MAM
After a decade at Affle, Nishant Malik leaves for his next chapter
From senior manager to senior director without ever changing postcode, one adtech veteran now looks for his next chapter
DELHI: Ten years at one company is a rarity in adtech, an industry that treats job-hopping as a career strategy rather than a character flaw. Nishant Malik has just broken that pattern from the other direction, departing Affle after a decade in which he did not so much move between companies as move steadily upward within a single one, from senior manager, sales, in 2016 to senior director by 2022, never once leaving Gurugram.
That trajectory is worth pausing on. Malik’s Affle career ran senior manager, sales to associate director, sales to director, sales to senior director, a clean four-rung climb with an average tenure of roughly two and a half years per rung, longer at the top, where he sat as senior director for three years and ten months. In an industry where lateral moves between competing ad-tech platforms are the default route to a bigger title and a bigger pay packet, staying put and being promoted from within is the harder, less glamorous path, and arguably the more telling one about what Affle’s leadership thought of him.
The mandate itself, key account management, business alliances, new client acquisition and full sales-process ownership, is standard-issue for enterprise adtech sales, but the context matters. Affle has spent the past decade building out its mobile advertising and consumer intelligence platform into a business with genuine scale across emerging markets, and someone who has been in the room for that entire build, from a smaller regional sales operation to a considerably larger one, carries institutional memory that a lateral hire simply cannot replicate. That is precisely why ten-year departures at companies like this tend to generate more LinkedIn commentary than five-year ones: the exit removes not just headcount but a working archive of how the client book, the partner relationships and the internal politics actually evolved.
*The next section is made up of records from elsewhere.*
(** * LLM Expert Helper: a shallow embedding of [app.py]

    The program is a Streamlit form that forwards a question, a persona
    tag and a sampling temperature to a chat-completion model.  Its logic
    is [get_api_key], [ask_expert] and the submission handler at the end
    of the script.

    Python values are modelled as follows.
    - A [str] is the list of its Unicode code points ([list N]); literals
      of the source are written as UTF-8 text and decoded by [utf8].
    - A [float] is a binary64 number ([PrimFloat.float]); the program only
      passes it along.
    - [os.environ] is a finite map from names to strings; [st.secrets] is
      either such a map (the entries of [secrets.toml]) or missing.
    - Exceptions carry their class (a chain of base classes) and the text
      [str(e)] gives for them.
    - Everything the script does to the outside (secret and environment
      lookups, the remote call, the Streamlit widgets it draws) is
      recorded, in order, in a trace of events.

    Library code is not part of the script and is taken as follows.
    - [st.secrets.get] raises [StreamlitSecretNotFoundError] when there is
      no secrets file; when there is one, reading it copies its entries
      into [os.environ], over the variables of the same names, and the
      lookup gives the entry or [None].
    - [os.getenv] is a lookup in [os.environ] as it is at that moment.
    - The [ChatOpenAI] constructor only records its arguments; [invoke] is
      the remote model, an arbitrary function from the request to a reply
      or an exception.
    - The Streamlit drawing calls do not raise. *)

From Stdlib Require Import String Ascii NArith PrimFloat.
From stdpp Require Import gmap list.

Local Open Scope N_scope.

(** ** Python strings *)

Abbreviation pystr := (list N).

Fixpoint bytes_of_string (s : string) : list N :=
  match s with
  | EmptyString => []
  | String a r => N_of_ascii a :: bytes_of_string r
  end.

(** UTF-8 decoding of well-formed text (one to four bytes per code point). *)
Fixpoint utf8_decode (fuel : nat) (bs : list N) : pystr :=
  match fuel with
  | O => []
  | S fuel' =>
    match bs with
    | [] => []
    | b0 :: r0 =>
      if b0 <? 0x80 then b0 :: utf8_decode fuel' r0
      else if b0 <? 0xE0 then
        match r0 with
        | b1 :: r1 => ((b0 - 0xC0) * 64 + (b1 - 0x80)) :: utf8_decode fuel' r1
        | _ => []
        end
      else if b0 <? 0xF0 then
        match r0 with
        | b1 :: b2 :: r2 =>
          ((b0 - 0xE0) * 4096 + (b1 - 0x80) * 64 + (b2 - 0x80))
            :: utf8_decode fuel' r2
        | _ => []
        end
      else
        match r0 with
        | b1 :: b2 :: b3 :: r3 =>
          ((b0 - 0xF0) * 262144 + (b1 - 0x80) * 4096 + (b2 - 0x80) * 64
           + (b3 - 0x80)) :: utf8_decode fuel' r3
        | _ => []
        end
    end
  end.

Definition utf8 (s : string) : pystr :=
  utf8_decode (String.length s) (bytes_of_string s).

(** [c.isspace()] for one code point: the characters [str.strip()]
    removes when it is called without an argument. *)
Definition py_isspace (c : N) : bool :=
  ((0x09 <=? c) && (c <=? 0x0D)) || ((0x1C <=? c) && (c <=? 0x20))
  || (c =? 0x85) || (c =? 0xA0) || (c =? 0x1680)
  || ((0x2000 <=? c) && (c <=? 0x200A))
  || (c =? 0x2028) || (c =? 0x2029) || (c =? 0x202F) || (c =? 0x205F)
  || (c =? 0x3000).

Fixpoint py_lstrip (s : pystr) : pystr :=
  match s with
  | [] => []
  | c :: r => if py_isspace c then py_lstrip r else s
  end.

Definition py_rstrip (s : pystr) : pystr := rev (py_lstrip (rev s)).

(** [s.strip()] *)
Definition py_strip (s : pystr) : pystr := py_rstrip (py_lstrip s).

(** Truth value of a [str]: false exactly for the empty string. *)
Definition str_truthy (s : pystr) : bool :=
  match s with [] => false | _ :: _ => true end.

(** Truth value of a [str | None]: false for [None] and for [""]. *)
Definition py_truthy (o : option pystr) : bool :=
  match o with
  | Some (_ :: _) => true
  | _ => false
  end.

(** [needle in hay] on strings. *)
Fixpoint py_startswith (hay prefix : pystr) : bool :=
  match prefix, hay with
  | [], _ => true
  | p :: ps, h :: hs => (p =? h) && py_startswith hs ps
  | _ :: _, [] => false
  end.

Fixpoint mentions (needle hay : pystr) : bool :=
  py_startswith hay needle ||
  match hay with
  | [] => false
  | _ :: hs => mentions needle hs
  end.

(** ** Values returned by the model client *)

(** A value is either a [str] or something else, of which only the text
    [str()] gives is kept. *)
Inductive pyval :=
  | VStr (s : pystr)
  | VOther (shown : pystr).

(** ** Exceptions *)

Inductive pyclass :=
  | BaseException
  | Subclass (name : pystr) (base : pyclass).

#[global] Instance pyclass_eq_dec : EqDecision pyclass.
Proof. solve_decision. Defined.

Definition PyException : pyclass := Subclass (utf8 "Exception") BaseException.
Definition RuntimeError : pyclass := Subclass (utf8 "RuntimeError") PyException.
Definition ValueError : pyclass := Subclass (utf8 "ValueError") PyException.
Definition LookupError : pyclass := Subclass (utf8 "LookupError") PyException.
Definition KeyError : pyclass := Subclass (utf8 "KeyError") LookupError.
Definition OSError : pyclass := Subclass (utf8 "OSError") PyException.
Definition FileNotFoundError : pyclass :=
  Subclass (utf8 "FileNotFoundError") OSError.

(** Streamlit's class for a missing secrets file.  It derives from
    [FileNotFoundError] (and from Streamlit's own error class, which adds
    no base the script tests for). *)
Definition StreamlitSecretNotFoundError : pyclass :=
  Subclass (utf8 "StreamlitSecretNotFoundError") FileNotFoundError.

(** [cls.__name__] *)
Definition class_name (c : pyclass) : pystr :=
  match c with
  | BaseException => utf8 "BaseException"
  | Subclass n _ => n
  end.

Fixpoint issubclass (c d : pyclass) : bool :=
  if decide (c = d) then true
  else match c with
       | BaseException => false
       | Subclass _ b => issubclass b d
       end.

(** An exception object: [type(e)] and [str(e)]. *)
Record exn := Exn { exn_type : pyclass; exn_str : pystr }.

Definition isinstance (e : exn) (c : pyclass) : bool :=
  issubclass (exn_type e) c.

(** ** The outside world and the trace *)

Inductive role := system | human.

(** [SystemMessage(content=...)] and [HumanMessage(content=...)] *)
Record message := Message { msg_role : role; msg_content : pystr }.

Definition SystemMessage (content : pystr) : message := Message system content.
Definition HumanMessage (content : pystr) : message := Message human content.

(** What [ChatOpenAI(api_key, model, temperature).invoke(messages)] sends. *)
Record request := Request {
  req_api_key : pystr;
  req_model : pystr;
  req_temperature : float;
  req_messages : list message
}.

(** The object [invoke] returns: its [content] attribute when it has one,
    and the text [str()] gives for the whole object. *)
Record reply := Reply { reply_content : option pyval; reply_str : pystr }.

Inductive outcome (A : Type) :=
  | Returns (a : A)
  | Raises (e : exn).
Arguments Returns {A} a.
Arguments Raises {A} e.

Inductive event :=
  | EvSecretsGet (name : pystr)
  | EvGetenv (name : pystr)
  | EvInvoke (r : request)
  | EvWarning (text : pystr)
  | EvSpinner (text : pystr)
  | EvSuccess (text : pystr)
  | EvWrite (v : pyval)
  | EvError (text : pystr)
  | EvInfo (text : pystr).

(** What [st.secrets] finds when it is read: no secrets file, and then the
    text of the exception Streamlit raises; or the entries of
    [secrets.toml]. *)
Inductive secret_store :=
  | NoSecretsFile (message : pystr)
  | SecretsFile (entries : gmap pystr pystr).

(** The secret store, the process environment (after [load_dotenv]) and
    the remote model, which answers a request or raises. *)
Record world := World {
  secrets : secret_store;
  environ : gmap pystr pystr;
  llm_invoke : request -> outcome reply
}.

(** Reading [st.secrets] parses the secrets file, and parsing copies every
    entry into [os.environ], over the value a variable of that name had. *)
Definition parse_secrets (w : world) : world :=
  match secrets w with
  | NoSecretsFile _ => w
  | SecretsFile entries =>
      World (secrets w) (entries ∪ environ w) (llm_invoke w)
  end.

(** What an event leaves behind in the world. *)
Definition effect (w : world) (ev : event) : world :=
  match ev with
  | EvSecretsGet _ => parse_secrets w
  | _ => w
  end.

(** The world after the events of a trace. *)
Definition after (t : list event) (w : world) : world := fold_left effect t w.

(** ** Computations: read the world, log events, return or raise

    A computation starts in a world and gives its trace and its outcome;
    what follows it runs in the world [after] that trace. *)

Definition M (A : Type) : Type := world -> list event * outcome A.

Definition ret {A} (a : A) : M A := fun _ => ([], Returns a).

Definition raise {A} (e : exn) : M A := fun _ => ([], Raises e).

Definition bind {A B} (m : M A) (k : A -> M B) : M B := fun w =>
  match m w with
  | (t, Returns a) => let '(t', o) := k a (after t w) in (t ++ t', o)
  | (t, Raises e) => (t, Raises e)
  end.

Definition emit (ev : event) : M unit := fun _ => ([ev], Returns tt).

Declare Scope py_scope.
Delimit Scope py_scope with py.
Notation "x <- m ;; k" := (bind m (fun x => k))
  (at level 100, m at next level, right associativity) : py_scope.
Notation "m ;; k" := (bind m (fun _ => k))
  (at level 100, right associativity) : py_scope.

Definition trace_of {A} (m : M A) (w : world) : list event := fst (m w).
Definition outcome_of {A} (m : M A) (w : world) : outcome A := snd (m w).

(** [try: body  except C1 as e: h1  except C2 as e: h2 ...]: the clauses
    are tried in order, and an exception no clause matches goes on. *)
Fixpoint dispatch {A} (clauses : list (pyclass * (exn -> M A))) (e : exn) : M A :=
  match clauses with
  | [] => raise e
  | (c, h) :: rest => if isinstance e c then h e else dispatch rest e
  end.

Definition try_except {A} (body : M A) (clauses : list (pyclass * (exn -> M A)))
  : M A := fun w =>
  match body w with
  | (t, Returns a) => (t, Returns a)
  | (t, Raises e) =>
      let '(t', o) := dispatch clauses e (after t w) in (t ++ t', o)
  end.

(** [st.secrets.get(name, None)] *)
Definition st_secrets_get (name : pystr) : M (option pystr) := fun w =>
  match secrets w with
  | NoSecretsFile message =>
      ([EvSecretsGet name],
       Raises (Exn StreamlitSecretNotFoundError message))
  | SecretsFile entries => ([EvSecretsGet name], Returns (entries !! name))
  end.

(** The entry of a name in the secret store; none when there is no
    secrets file. *)
Definition secret_entry (w : world) (name : pystr) : option pystr :=
  match secrets w with
  | NoSecretsFile _ => None
  | SecretsFile entries => entries !! name
  end.

(** [os.getenv(name)] *)
Definition os_getenv (name : pystr) : M (option pystr) := fun w =>
  ([EvGetenv name], Returns (environ w !! name)).

(** [ChatOpenAI(...).invoke(messages)]: the one network call. *)
Definition invoke (r : request) : M reply := fun w =>
  ([EvInvoke r], llm_invoke w r).

(** [d[k]] on a dict; a missing key raises [KeyError], shown as the key
    between quotes. *)
Definition dict_getitem (d : gmap pystr pystr) (k : pystr) : M pystr :=
  match d !! k with
  | Some v => ret v
  | None => raise (Exn KeyError (utf8 "'" ++ k ++ utf8 "'"))
  end.

(** [k in d] *)
Definition dict_contains (d : gmap pystr pystr) (k : pystr) : bool :=
  match d !! k with
  | Some _ => true
  | None => false
  end.

(** ** The program *)

Local Open Scope py_scope.

Definition OPENAI_API_KEY : pystr := utf8 "OPENAI_API_KEY".

Definition get_api_key : M (option pystr) :=
  key <- st_secrets_get OPENAI_API_KEY ;;
  if negb (py_truthy key) then os_getenv OPENAI_API_KEY else ret key.

Definition persona_A : pystr := utf8 "A".
Definition persona_B : pystr := utf8 "B".

Definition COOKING_PROMPT : pystr :=
  utf8 "あなたは料理の専門家です。ユーザーの条件に具体的で再現性の高いレシピと調理のアドバイスをしてください。".

Definition FINANCE_PROMPT : pystr :=
  utf8 "あなたは経済/投資の専門家です。ユーザーの質問に対して具体的で実務的なアドバイスをしてください。".

Definition SYSTEM_PROMPTS : gmap pystr pystr :=
  <[persona_A := COOKING_PROMPT]> (<[persona_B := FINANCE_PROMPT]> ∅).

Definition INVALID_CHOICE_MSG : pystr :=
  utf8 "expert_choice は 'A' または 'B' を指定してください。".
There is a pre-Affle chapter too, easily lost in the gratitude-post format, that adds useful texture. Before Gurugram’s adtech scene absorbed him, Malik co-founded 99Buzz, an integrated marketing platform stitching together email, SMS, social and landing pages, ran a hospitality venture called Khayali Pulao, and did a stint in B2B recruitment-solutions sales at HT Media. That is an entrepreneurial false start or two before the decade of corporate stability, a sequencing common enough among sales leaders who eventually settle into a large platform business, but rarely spelled out as candidly as it is here.
What comes next is, as ever with these posts, deliberately unstated. But the shape of the exit, a senior sales leader walking away from a company he helped scale for a full decade, is itself a data point worth watching: when adtech’s longest-serving lieutenants start leaving stable ships, it is usually less about the ship and more about where the industry’s talent thinks the next wave of growth actually sits.